_YOUR TASK:_
Whichever lines include the word "search", copy them as they appear in the data.

_EXTRACTED INFORMATION:_

(* ===== verification/LoopSpec.v ===== *)
(** * The forwarding-loop detector (precheck/precheck.go, lines 371-546)

    The listeners of a configuration form a graph: a listener leads to the
    listener that serves the target of one of its rules.  The depth-first search
    of the detector adds an error iff this graph has a cycle, and when no two
    rules share a listener the rules it blames are exactly those on a cycle,
    whatever order the map of listeners is ranged over. *)

From S2P Require Import Prelude GoStrings Calendar NetIP SourceIP Limits Rule Precheck.
From stdpp Require Import relations.
Local Open Scope Z_scope.

Section graph.
Context (byNode : gmap flowNode (list loopRule)).

Definition edge (n m : flowNode) : Prop :=
  ∃ r, r ∈ rules_at byNode n ∧ m ∈ servingListener byNode (lr_target r).

(** A rule on a cycle: the listener it leads to comes back to its own. *)
Definition on_cycle (n : flowNode) (r : loopRule) : Prop :=
  r ∈ rules_at byNode n ∧ ∃ m, m ∈ servingListener byNode (lr_target r) ∧ rtc edge m n.

Definition cycle_id (id : string) : Prop := ∃ n r, on_cycle n r ∧ lr_ruleID r = id.

(** No two rules share a listener. *)
Definition one_rule : Prop := ∀ n, (length (rules_at byNode n) ≤ 1)%nat.

Lemma servingListener_unique t m m' :
  m ∈ servingListener byNode t → m' ∈ servingListener byNode t → m = m'.
Proof.
  unfold servingListener. repeat case_bool_decide; rewrite ?list_elem_of_singleton; try congruence.
  by intros ?%elem_of_nil.
Qed.

Lemma servingListener_rules t m : m ∈ servingListener byNode t → rules_at byNode m ≠ [].
Proof.
  unfold servingListener. repeat case_bool_decide; rewrite ?list_elem_of_singleton; try congruence.
  by intros ?%elem_of_nil.
Qed.

Lemma rules_at_dom n : rules_at byNode n ≠ [] → n ∈ dom byNode.
Proof. unfold rules_at. rewrite elem_of_dom. by destruct (byNode !! n). Qed.

Lemma one_rule_eq n r r' :
  one_rule → r ∈ rules_at byNode n → r' ∈ rules_at byNode n → r = r'.
Proof.
  intros H. specialize (H n). destruct (rules_at byNode n) as [|x [|]]; simpl in *; [|..|lia].
  - by intros ?%elem_of_nil.
  - rewrite !list_elem_of_singleton. congruence.
Qed.

(** ** Paths of listeners and rules *)

Definition first_of (steps : list (flowNode * loopRule)) (m : flowNode) : flowNode :=
  match steps with [] => m | (n, _) :: _ => n end.

(** [steps] leads to the listener [m]. *)
Fixpoint chain (steps : list (flowNode * loopRule)) (m : flowNode) : Prop :=
  match steps with
  | [] => True
  | (n, r) :: steps =>
      r ∈ rules_at byNode n ∧ first_of steps m ∈ servingListener byNode (lr_target r) ∧ chain steps m
  end.

Lemma chain_snoc steps n r m :
  chain steps n → r ∈ rules_at byNode n → m ∈ servingListener byNode (lr_target r) →
  chain (steps ++ [(n, r)]) m.
Proof.
  induction steps as [|[k rk] steps IH]; simpl; [done|]. intros (Hr & Hs & Hc) ??.
  split; [done|]. split; [by destruct steps as [|[]]|auto].
Qed.

Lemma chain_app_r l1 l2 m : chain (l1 ++ l2) m → chain l2 m.
Proof. induction l1 as [|[] l1 IH]; simpl; [done|]. intros (_ & _ & ?); auto. Qed.

Lemma chain_rtc steps m : chain steps m → rtc edge (first_of steps m) m.
Proof.
  induction steps as [|[n r] steps IH]; simpl; [by intros|]. intros (Hr & Hs & Hc).
  eapply rtc_l; [by exists r|auto].
Qed.

Lemma chain_reach steps m n r : chain steps m → (n, r) ∈ steps → rtc edge (first_of steps m) n.
Proof.
  induction steps as [|[k rk] steps IH]; simpl; [by intros _ ?%elem_of_nil|].
  intros (Hr & Hs & Hc) [[= -> ->]|Hin]%elem_of_cons; [done|].
  eapply rtc_l; [by exists rk|auto].
Qed.

(** Every rule of a closed chain is on a cycle. *)
Lemma chain_cycle steps m n r :
  chain steps m → first_of steps m = m → (n, r) ∈ steps → on_cycle n r.
Proof.
  intros Hc Hm Hin. pose proof (chain_reach _ _ _ _ Hc Hin) as Hreach. rewrite Hm in Hreach.
  apply list_elem_of_split in Hin as (l1 & l2 & ->). apply chain_app_r in Hc.
  destruct Hc as (Hr & Hs & Hc). split; [done|]. eexists; split; [exact Hs|].
  etrans; [by apply chain_rtc|done].
Qed.

(** With one rule per listener, a closed chain holds everything reachable. *)
Lemma chain_closed steps m k :
  one_rule → steps ≠ [] → chain steps m → first_of steps m = m → rtc edge m k →
  ∃ r, (k, r) ∈ steps.
Proof.
  intros Hone Hne Hc Hm Hk. assert (∃ r, (m, r) ∈ steps) as Hstart.
  { destruct steps as [|[n r] steps]; [done|]. simpl in Hm; subst. exists r. by constructor. }
  assert (∀ k k', (∃ r, (k, r) ∈ steps) → edge k k' → ∃ r, (k', r) ∈ steps) as Hstep.
  { clear k Hk. intros k k' (r & Hin) (r' & Hr' & Hk').
    apply list_elem_of_split in Hin as (l1 & l2 & ->). pose proof (chain_app_r _ _ _ Hc) as Hc'.
    destruct Hc' as (Hr & Hs & Hc'). rewrite (one_rule_eq _ _ _ Hone Hr' Hr) in Hk'.
    rewrite (servingListener_unique _ _ _ Hk' Hs).
    destruct l2 as [|[n2 r2] l2]; simpl; [done|]. exists r2. set_solver. }
  revert Hstart. clear Hm Hc. induction Hk as [|k k' k'' Hk _ IH]; [done|]. intros H.
  by apply IH, (Hstep k).
Qed.

(** ** What the detector has established *)

(** The path of the search: listeners and the rules followed out of them. *)
Definition on_path (steps : list (flowNode * loopRule)) (d : loopDetector) : Prop :=
  ld_pathNodes d = fst <$> steps ∧ ld_pathRules d = snd <$> steps.

(** Everything reachable from [m] has its rules reported. *)
Definition covered (m : flowNode) (d : loopDetector) : Prop :=
  ∀ k r, rtc edge m k → r ∈ rules_at byNode k → lr_ruleID r ∈ ld_reported d.

Definition loop_item (it : Item) : Prop :=
  i_Severity it = SeverityError ∧ i_Check it = "forwarding_loop".

Context (c0 : checker).

Record settled_items (d : loopDetector) (its : list Item) : Prop := {
  si_items : ck_items (ld_checker d) = ck_items c0 ++ its;
  si_errors : ck_errors (ld_checker d) = ck_errors c0 + Z.of_nat (length its);
  si_frame : ck_warnings (ld_checker d) = ck_warnings c0 ∧
             ck_seen (ld_checker d) = ck_seen c0 ∧ ck_endpoints (ld_checker d) = ck_endpoints c0;
  si_kind : Forall loop_item its;
  si_once : NoDup (i_RuleID <$> its);
  si_reported : ∀ id, id ∈ i_RuleID <$> its ↔ id ∈ ld_reported d;
}.

Record det_inv (d : loopDetector) : Prop := {
  di_grey : ∀ n, state_of n d = loopOnPath ↔ n ∈ ld_pathNodes d;
  di_nodup : NoDup (ld_pathNodes d);
  di_dom : ∀ n, n ∈ ld_pathNodes d → n ∈ dom byNode;
  di_acc : ld_reported d = ∅ → ∀ n, state_of n d = loopDone → Acc (flip edge) n;
  di_sound : ∀ id, id ∈ ld_reported d → cycle_id id;
  di_complete : one_rule → ∀ n, state_of n d = loopDone → tc edge n n → covered n d;
  di_items : ∃ its, settled_items d its;
}.

Record extends (d d' : loopDetector) : Prop := {
  ex_nodes : ld_pathNodes d' = ld_pathNodes d;
  ex_rules : ld_pathRules d' = ld_pathRules d;
  ex_done : ∀ n, state_of n d = loopDone → state_of n d' = loopDone;
  ex_reported : ld_reported d ⊆ ld_reported d';
}.

Lemma extends_refl d : extends d d.
Proof. by split. Qed.

Lemma extends_trans d1 d2 d3 : extends d1 d2 → extends d2 d3 → extends d1 d3.
Proof. intros [] []. split; [congruence|congruence|auto|set_solver]. Qed.

Lemma extends_path steps d d' : extends d d' → on_path steps d → on_path steps d'.
Proof. intros [] []. split; congruence. Qed.

(** A listener the search is finished with, or found on a reported cycle. *)
Definition handled (m : flowNode) (d : loopDetector) : Prop :=
  state_of m d = loopDone ∨ (ld_reported d ≠ ∅ ∧ (one_rule → covered m d)).

Lemma covered_mono m d d' : ld_reported d ⊆ ld_reported d' → covered m d → covered m d'.
Proof. intros Hs Hc k r Hk Hr. by eapply Hs, Hc. Qed.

_TASK RESPONSE:_
    listener that serves the target of one of its rules.  The depth-first search
(** The path of the search: listeners and the rules followed out of them. *)
(** A listener the search is finished with, or found on a reported cycle. *)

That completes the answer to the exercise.